Rôle des zones rurales

Avant la construction du barrage, la majorité des cas de paludisme se concentraient en ville. Aujourd’hui, la situation s’est inversée : les foyers ruraux isolés, situés près de la lisière de la forêt, sont les plus touchés. Selon Eloise Skinner, épidémiologiste à l’Université de Queensland en Australie et coauteure de l’étude, cette évolution s’explique par la difficulté d’accès à ces zones pour les services de santé. Une fois le programme de prévention terminé, les mesures comme le diagnostic rapide ou la distribution de moustiquaires n’ont plus été maintenues dans les communautés rurales. Le paludisme est une maladie qui se transmet facilement dans les environnements où les moustiques trouvent des conditions idéales pour se reproduire et piquer les humains.

Fin du programme, reprise des cas

Le programme de lutte contre le paludisme à Altamira a pris fin avec l’achèvement des travaux du barrage Belo Monte. Les mesures de prévention, comme les insecticides ou les moustiquaires, ont alors cessé d’être systématiquement appliquées. Pourtant, l’environnement autour d’Altamira reste propice à la transmission du parasite. Des milliers d’ouvriers étaient venus travailler sur le chantier, augmentant temporairement les risques. Une fois partis, les efforts de prévention ont été réduits, permettant au paludisme de resurgir. Les scientifiques soulignent que la fin prématurée de ces mesures a annulé des années de progrès. Le paludisme est une maladie endémique dans certaines régions tropicales, où les conditions climatiques et environnementales favorisent sa persistance.

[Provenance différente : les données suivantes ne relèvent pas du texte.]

(* ===== verification/Timestamp.v ===== *)
(** * time/Timestamp: microseconds since the epoch

    claire/common/time/Timestamp.{h,cc}. The calendar conversion gmtime_r is the
    C library's and is a parameter. *)

From S2P Require Import Prelude Bytes.

(* @src claire/common/time/Timestamp.h:21-21 Timestamp::kMicroSecondsPerSecond *)
Definition kMicroSecondsPerSecond : Z := 1000 * 1000.

(* @src claire/common/time/Timestamp.h:33-34 Timestamp::Timestamp *)
Record Timestamp := MkTimestamp { microseconds_since_epoch_ : Z }.

#[export] Instance Timestamp_eq_dec : EqDecision Timestamp.
Proof. solve_decision. Defined.

(* @src claire/common/time/Timestamp.h:60-63 Timestamp::Invalid *)
Definition Invalid : Timestamp := MkTimestamp 0.

(* @src claire/common/time/Timestamp.h:44-47 Timestamp::Valid *)
Definition Valid (t : Timestamp) : bool := 0 <? microseconds_since_epoch_ t.

(* @src claire/common/time/Timestamp.h:49-52 Timestamp::SecondsSinceEpoch *)
Definition SecondsSinceEpoch (t : Timestamp) : Z :=
  Z.quot (microseconds_since_epoch_ t) kMicroSecondsPerSecond.

(* @src claire/common/time/Timestamp.h:54-57 Timestamp::MicroSecondsSinceEpoch *)
Definition MicroSecondsSinceEpoch (t : Timestamp) : Z := microseconds_since_epoch_ t.

(* @src claire/common/time/Timestamp.h:69-72 operator< *)
Definition Timestamp_lt (a b : Timestamp) : bool :=
  MicroSecondsSinceEpoch a <? MicroSecondsSinceEpoch b.

(* @src claire/common/time/Timestamp.h:74-77 operator== *)
Definition Timestamp_eq (a b : Timestamp) : bool :=
  MicroSecondsSinceEpoch a =? MicroSecondsSinceEpoch b.

(* @src claire/common/time/Timestamp.h:80-83 TimeDifference *)
Definition TimeDifference (high low : Timestamp) : Z :=
  int64 (MicroSecondsSinceEpoch high - MicroSecondsSinceEpoch low).

(* @src claire/common/time/Timestamp.h:86-89 AddTime *)
Definition AddTime (t : Timestamp) (microseconds : Z) : Timestamp :=
  MkTimestamp (int64 (MicroSecondsSinceEpoch t + microseconds)).

(** [sec] and [usec] are what gettimeofday stored. *)
(* @src claire/common/time/Timestamp.cc:42-47 Timestamp::Now *)
Definition Now (sec usec : Z) : Timestamp :=
  MkTimestamp (int64 (sec * kMicroSecondsPerSecond + usec)).

(** printf's "%0wd": zeros after the sign, up to width [w]. *)
Definition zero_padded (w : nat) (n : Z) : bytes :=
  if n <? 0 then 45 :: pad 48 (w - 1) (dec (- n)) else pad 48 w (dec n).

(* @src claire/common/time/Timestamp.cc:17-25 Timestamp::ToString *)
Definition ToString (t : Timestamp) : bytes :=
  let seconds := Z.quot (microseconds_since_epoch_ t) kMicroSecondsPerSecond in
  let microseconds := Z.rem (microseconds_since_epoch_ t) kMicroSecondsPerSecond in
  stored 31 (sdec seconds ++ str "." ++ zero_padded 6 microseconds).

Record tm := MkTm { tm_year : Z; tm_mon : Z; tm_mday : Z; tm_hour : Z; tm_min : Z; tm_sec : Z }.

Section Formatted.
Variable gmtime : Z -> tm.

(* @src claire/common/time/Timestamp.cc:27-40 Timestamp::ToFormattedString *)
Definition ToFormattedString (t : Timestamp) : bytes :=
  let seconds := Z.quot (microseconds_since_epoch_ t) kMicroSecondsPerSecond in
  let microseconds := int32 (Z.rem (microseconds_since_epoch_ t) kMicroSecondsPerSecond) in
  let m := gmtime seconds in
  stored 32 (pad 32 4 (sdec (tm_year m + 1900)) ++ zero_padded 2 (tm_mon m + 1) ++
    zero_padded 2 (tm_mday m) ++ str " " ++ zero_padded 2 (tm_hour m) ++ str ":" ++
    zero_padded 2 (tm_min m) ++ str ":" ++ zero_padded 2 (tm_sec m) ++ str "." ++
    zero_padded 6 microseconds).

End Formatted.

(** ** Properties *)

Lemma zero_padded_nonneg w n : 0 <= n -> zero_padded w n = pad 48 w (dec n).
Proof. intros. unfold zero_padded. by rewrite (proj2 (Z.ltb_ge _ _)). Qed.

Lemma length_zero_padded w n : (0 < w)%nat -> 0 <= n < 10 ^ Z.of_nat w ->
  length (zero_padded w n) = w.
Proof.
  intros Hw Hn. rewrite zero_padded_nonneg, length_pad by lia.
  pose proof (dec_length n w Hn Hw). lia.
Qed.

(** For a time since the epoch, ToString never truncates: it is the seconds,
    a dot and exactly six digits, and the digits read back as the number of
    microseconds. *)
Theorem ToString_exact t :
  0 <= microseconds_since_epoch_ t < 2 ^ 63 ->
  exists secs frac, ToString t = secs ++ str "." ++ frac /\ length frac = 6%nat /\
    undec secs = SecondsSinceEpoch t /\ undec (secs ++ frac) = microseconds_since_epoch_ t.
Proof.
  intros Ht. destruct t as [m]. unfold ToString, SecondsSinceEpoch. cbn [microseconds_since_epoch_] in *.
  change kMicroSecondsPerSecond with 1000000.
  rewrite Z.quot_div_nonneg, Z.rem_mod_nonneg by lia.
  pose proof (Z.mod_pos_bound m 1000000 ltac:(lia)) as Hm.
  assert (Hd : 0 <= m / 1000000 < 10 ^ Z.of_nat 13).
  { change (10 ^ Z.of_nat 13) with 10000000000000. split; [apply Z.div_pos; lia|]. apply Z.div_lt_upper_bound; lia. }
  pose proof (dec_length _ 13 Hd ltac:(lia)) as Hl.
  pose proof (length_zero_padded 6 _ ltac:(lia) Hm) as Hf.
  exists (dec (m / 1000000)), (zero_padded 6 (m mod 1000000)).
  unfold sdec. rewrite (proj2 (Z.ltb_ge _ _)) by lia.
  split; [unfold stored; apply take_ge; rewrite !length_app, Hf; change (length (str ".")) with 1%nat; lia|].
  split; [done|]. split; [apply undec_dec; lia|].
  rewrite undec_app. unfold Zlen. rewrite Hf, zero_padded_nonneg, undec_pad, !undec_dec by lia.
  change (10 ^ Z.of_nat 6) with 1000000. pose proof (Z.div_mod m 1000000). lia.
Qed.

(** Time arithmetic is consistent at machine width: the difference between
    a timestamp moved by [d] microseconds and the original is [d], whether or not
    the sum wrapped around; without wrap-around, moving by a positive amount
    gives a later time. *)
Theorem AddTime_difference t d :
  fits_s 64 d ->
  TimeDifference (AddTime t d) t = d /\
  (fits_s 64 (microseconds_since_epoch_ t + d) -> Timestamp_lt t (AddTime t d) = (0 <? d)).
Proof.
  intros Hd. unfold TimeDifference, AddTime, Timestamp_lt, MicroSecondsSinceEpoch. cbn [microseconds_since_epoch_].
  split.
  - unfold Z.sub. rewrite wrap_s_add_l by lia.
    replace (_ + d + - _) with d by lia. by apply wrap_s_id.
  - intros Hf. rewrite wrap_s_id by done. apply eq_true_iff_eq. rewrite !Z.ltb_lt. lia.
Qed.

Lemma ToString_exact_witness :
  let t := MkTimestamp 1370000000001234 in
  ToString t = str "1370000000.001234" /\
  exists secs frac, ToString t = secs ++ str "." ++ frac /\ length frac = 6%nat /\
    undec secs = SecondsSinceEpoch t /\ undec (secs ++ frac) = microseconds_since_epoch_ t.
Proof.
  intros t. split; [vm_compute; reflexivity|]. apply (ToString_exact t).
  change (microseconds_since_epoch_ t) with 1370000000001234. lia.
Defined.

Lemma AddTime_difference_witness :
  let t := MkTimestamp INT64_MAX in
  TimeDifference (AddTime t 5) t = 5 /\
  (fits_s 64 (microseconds_since_epoch_ t + 5) -> Timestamp_lt t (AddTime t 5) = (0 <? 5)).
Proof.
  intros t. apply (AddTime_difference t 5). unfold fits_s. lia.
Defined.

Ce que ça pourrait changer

L’expérience d’Altamira montre que l’élimination du paludisme nécessite un engagement continu, même après une baisse significative des cas. Le Brésil vise l’éradication du paludisme d’ici 2035, mais la résurgence à Altamira rappelle que les risques persistent dans les zones à haut risque. Eloise Skinner insiste sur l’importance d’adapter les stratégies de prévention en fonction des environnements à risque, comme les lisières de forêt. Plutôt que de réduire les efforts une fois les cas diminués, il faut maintenir une surveillance et des traitements rapides, surtout dans les zones difficiles d’accès. Cette approche permet d’allouer les ressources là où elles sont le plus nécessaires pour éviter une reprise de l’épidémie.